SOURCE DATA ▸
(* ===== verification/QueueThreads.v ===== *)
(** * The request queue among threads

    [Queue::enqueue] and [Queue::dequeue] as their accesses to memory, which any
    number of threads interleave: the enclave's callers and the untrusted
    worker, or the connections and the workers of the face verification server.
    No thread can tell the queue from one whose calls happen at once. *)

From S2P Require Import Prelude SyncUtils Ring Linear Queue.

#[export] Program Instance Queue_lock : LockWord Queue := {|
  lock_word_of := _lock;
  set_lock_word w s := mkQueue (front s) (rear s) (q s) w
|}.
Next Obligation. done. Qed.

(** ** The methods, an access at a time *)

Definition set_rear (v : Z) (s : Queue) : Queue := mkQueue (front s) v (q s) (_lock s).
Definition set_front (v : Z) (s : Queue) : Queue := mkQueue v (rear s) (q s) (_lock s).

Definition enqueue_locked (elem : Z) : prog Z Queue :=
  Act (gets rear) (λ r, Act (gets front) (λ f,
    if i32 (r - f) =? queue_size then Rel Abort
    else
      Act (gets rear) (λ r, Act (q_write (Z.rem r queue_size) elem) (λ _,
        Act (gets rear) (λ r, Act (modify (set_rear (i32 (r + 1)))) (λ _, Rel (Ret 0))))))).

Definition dequeue_locked : prog Z Queue :=
  Act (gets front) (λ f, Act (gets rear) (λ r,
    if f =? r then Rel (Ret 0)
    else
      Act (gets front) (λ f, Act (q_read (Z.rem f queue_size)) (λ result,
        Act (gets front) (λ f, Act (modify (set_front (i32 (f + 1)))) (λ _, Rel (Ret result))))))).

Definition queue_inside (c : fifo_call Z) : prog Z Queue :=
  match c with Put x => enqueue_locked x | Take => dequeue_locked end.

(** The queue as an object threads share. *)
Definition queue_object : object (fifo_call Z) Z Queue (prog Z Queue) := locked_object (method queue_inside).

(** With nobody else about they are the routines of the queue. *)
Definition ends {St R} (o : option R) : M St R := match o with Some r => mret r | None => fail EAbort end.

Ltac run_solo :=
  cbn [exec method queue_inside enqueue_locked dequeue_locked];
  unfold on_lock, zoom, spin_lock, spin_unlock, q_write, q_read, defined, ends;
  unfold mbind, M_bind, gets, modify, fail, mret, M_ret;
  cbn [lock_word_of set_lock_word Queue_lock front rear q _lock id set_rear set_front].

Lemma enqueue_exec x s : enqueue x s = (exec (method queue_inside (Put x)) ≫= ends) s.
Proof.
  unfold enqueue, method, queue_inside, enqueue_locked. run_solo. destruct (_lock s =? 0); [|done]. run_solo.
  destruct (i32 (rear s - front s) =? queue_size); [done|]. run_solo.
  by destruct (q s !! _).
Qed.

Lemma dequeue_exec s : dequeue s = (exec (method queue_inside Take) ≫= ends) s.
Proof.
  unfold dequeue, method, queue_inside, dequeue_locked. run_solo. destruct (_lock s =? 0); [|done]. run_solo.
  destruct (front s =? rear s); [done|]. run_solo. by destruct (q s !! _).
Qed.

Lemma ends_Ok {St R} (m : M St (option R)) s r s' : (m ≫= ends) s = Ok (r, s') → m s = Ok (Some r, s').
Proof.
  unfold mbind, M_bind. destruct (m s) as [[[r'|] s1]|]; [|done|done]. intros [= -> ->]. done.
Qed.

(** ** The queue, all at once *)

(** What the queue promises: a bounded list; [None] is the [abort] of a caller
    that finds it full. *)
Definition queue_spec (c : fifo_call Z) (l : list Z) : option Z * list Z :=
  match c, l with
  | Put x, _ => if Z.of_nat (length l) <? queue_size then (Some 0, l ++ [x]) else (None, l)
  | Take, [] => (Some 0, [])
  | Take, x :: l' => (Some x, l')
  end.

Definition atomic_queue : object (fifo_call Z) Z (list Z) (atomic (fifo_call Z) Z) := atomic_object queue_spec.

Lemma enqueue_full s l x :
  holds s l → Z.of_nat (length l) = queue_size → exec (method queue_inside (Put x)) s = Ok (None, s).
Proof.
  intros [Hf Hc Hr _ _] Hl. unfold method, queue_inside, enqueue_locked. run_solo. rewrite Hf, Z.eqb_refl. run_solo.
  rewrite i32_id by (unfold queue_size in *; lia). rewrite (proj2 (Z.eqb_eq _ _)) by lia. run_solo.
  f_equal. f_equal. destruct s. simpl in *. by subst.
Qed.

Lemma queue_critical c : critical (queue_inside c).
Proof.
  assert (∀ A (f : Queue → A) s x s', gets f s = Ok (x, s') → lock_word_of s' = lock_word_of s) as Hg.
  { by intros A f s b0 s' [= _ <-]. }
  assert (∀ A (o : option A) (s : Queue) x s', defined o s = Ok (x, s') → s' = s) as Hd.
  { intros A [a|] s b0 s' E; [by injection E as _ <-|done]. }
  destruct c as [x|]; simpl.
  - unfold enqueue_locked. do 2 (apply critical_act; [apply Hg|intros ?]). destruct (_ =? _); [apply critical_abort|].
    apply critical_act; [apply Hg|intros ?]. apply critical_act; [|intros _].
    { intros s ? s'. run_solo. destruct (q s !! _); [|done]. by intros [= _ <-]. }
    apply critical_act; [apply Hg|intros ?]. apply critical_act; [by intros s ? s' [= _ <-]|intros _]. apply critical_ret.
  - unfold dequeue_locked. do 2 (apply critical_act; [apply Hg|intros ?]). destruct (_ =? _); [apply critical_ret|].
    apply critical_act; [apply Hg|intros ?]. apply critical_act; [|intros ?].
    { intros s ? s'. unfold q_read. rewrite bind_gets. intros E. by apply Hd in E as ->. }
    apply critical_act; [apply Hg|intros ?]. apply critical_act; [by intros s ? s' [= _ <-]|intros _]. apply critical_ret.
Qed.

#[export] Program Instance Queue_implements : Implements queue_inside queue_spec := {|
  rep := holds;
  cost c := match c with Put _ => 1%nat | Take => 0%nat end;
  budget s := 2 ^ 31 - 1 - rear s
|}.
Next Obligation. by intros s l []. Qed.
Next Obligation. apply queue_critical. Qed.
Next Obligation.
  intros s l [x|] o l' Hs Hb Hspec; simpl in *.
  - destruct (Z.ltb_spec (Z.of_nat (length l)) queue_size) as [Hlt|Hge]; injection Hspec as <- <-.
    + destruct (enqueue_ok s l x Hs Hlt) as (s' & Hrun & Hs' & E); [lia|]. exists s'.
      rewrite enqueue_exec in Hrun. apply ends_Ok in Hrun. split; [exact Hrun|]. split; [exact Hs'|]. rewrite E. lia.
    + exists s. split; [apply (enqueue_full s l x Hs)|split; [done|lia]].
      destruct Hs as [_ _ Hr _ _]. lia.
  - destruct l as [|x l]; injection Hspec as <- <-.
    + exists s. split; [|split; [done|lia]]. apply ends_Ok. rewrite <- dequeue_exec. by apply dequeue_empty.
    + destruct (dequeue_ok s x l Hs) as (s' & Hrun & Hs' & E). exists s'. rewrite dequeue_exec in Hrun.
      apply ends_Ok in Hrun. split; [exact Hrun|]. split; [exact Hs'|]. rewrite E. lia.
Qed.

(** ** Theorem *)

(** The calls to [enqueue] the threads will make. *)
Definition all_puts (scripts : list (list (fifo_call Z))) : Z :=
  Z.of_nat (sum_list (list_cost (inside := queue_inside) (spec := queue_spec) <$> scripts)).

(** C15. The queue among threads, however many, whatever they call and however
    their accesses to memory interleave, as long as they put fewer than 2^31
    requests in all: the calls and returns that happen, in their order, are
    those of a queue whose calls happen at once, between the call and its
    return, on a list of at most 1024 requests, first in first out; a thread is
    never about to touch memory out of the array; a thread that finds the queue
    full aborts; and where the lock is free the queue holds the list. *)
Theorem queue_linearizable scripts T s ev :
  all_puts scripts < 2 ^ 31 →
  rtc (step queue_object) (start scripts (Queue_ctor 0)) (mkConfig T s ev) →
  ∃ T' l, rtc (step atomic_queue) (start scripts []) (mkConfig T' l ev) ∧ (_lock s = 0 → holds s l) ∧
    ∀ t p cs, T !! t = Some (Busy p cs) → is_Some (prog_advance p s) ∨ (∃ r, p = Ret r) ∨ p = Abort.
Proof.
  intros Hp Hsteps. apply (locked_refines (HI := Queue_implements) scripts (Queue_ctor 0) [] T s ev);
    [apply Queue_ctor_holds| |exact Hsteps].
  unfold all_puts in Hp. cbn [budget Queue_implements Queue_ctor rear]. lia.
Qed.

(** A producer and a consumer: the producer is in its critical section when the
    consumer calls, and spins. *)
Definition two_threads : config (fifo_call Z) Z Queue (prog Z Queue) :=
  schedule queue_object ([0; 0; 1; 1; 0; 1; 0; 0; 0; 0; 0; 0; 1; 1; 0] ++ replicate 9 1)%nat
    (start [[Put 7]; [Take]] (Queue_ctor 0)).

Lemma queue_linearizable_witness :
  ∃ T' l, rtc (step atomic_queue) (start [[Put 7]; [Take]] [])
    (mkConfig T' l [Invoke 0 (Put 7); Invoke 1 Take; Return 0 0; Return 1 7]).
Proof.
  assert (events two_threads = [Invoke 0 (Put 7); Invoke 1 Take; Return 0 0; Return 1 7]) as <- by (vm_compute; reflexivity).
  destruct (queue_linearizable [[Put 7]; [Take]] (threads two_threads) (shared two_threads) (events two_threads))
    as (T' & l & H & _).
  - vm_compute. reflexivity.
  - rewrite config_eta. apply schedule_steps.
  - exists T', l. exact H.
Defined.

ABOUT THIS EXERCISE ▸
Output exactly one stretch of the listing: from the line containing "- destruct l" through the line containing "Definition two_threads : config", both end lines included.

EXERCISE SOLUTION ▸
  - destruct l as [|x l]; injection Hspec as <- <-.
    + exists s. split; [|split; [done|lia]]. apply ends_Ok. rewrite <- dequeue_exec. by apply dequeue_empty.
    + destruct (dequeue_ok s x l Hs) as (s' & Hrun & Hs' & E). exists s'. rewrite dequeue_exec in Hrun.
      apply ends_Ok in Hrun. split; [exact Hrun|]. split; [exact Hs'|]. rewrite E. lia.
Qed.

(** ** Theorem *)

(** The calls to [enqueue] the threads will make. *)
Definition all_puts (scripts : list (list (fifo_call Z))) : Z :=
  Z.of_nat (sum_list (list_cost (inside := queue_inside) (spec := queue_spec) <$> scripts)).

(** C15. The queue among threads, however many, whatever they call and however
    their accesses to memory interleave, as long as they put fewer than 2^31
    requests in all: the calls and returns that happen, in their order, are
    those of a queue whose calls happen at once, between the call and its
    return, on a list of at most 1024 requests, first in first out; a thread is
    never about to touch memory out of the array; a thread that finds the queue
    full aborts; and where the lock is free the queue holds the list. *)
Theorem queue_linearizable scripts T s ev :
  all_puts scripts < 2 ^ 31 →
  rtc (step queue_object) (start scripts (Queue_ctor 0)) (mkConfig T s ev) →
  ∃ T' l, rtc (step atomic_queue) (start scripts []) (mkConfig T' l ev) ∧ (_lock s = 0 → holds s l) ∧
    ∀ t p cs, T !! t = Some (Busy p cs) → is_Some (prog_advance p s) ∨ (∃ r, p = Ret r) ∨ p = Abort.
Proof.
  intros Hp Hsteps. apply (locked_refines (HI := Queue_implements) scripts (Queue_ctor 0) [] T s ev);
    [apply Queue_ctor_holds| |exact Hsteps].
  unfold all_puts in Hp. cbn [budget Queue_implements Queue_ctor rear]. lia.
Qed.

(** A producer and a consumer: the producer is in its critical section when the
    consumer calls, and spins. *)
Definition two_threads : config (fifo_call Z) Z Queue (prog Z Queue) :=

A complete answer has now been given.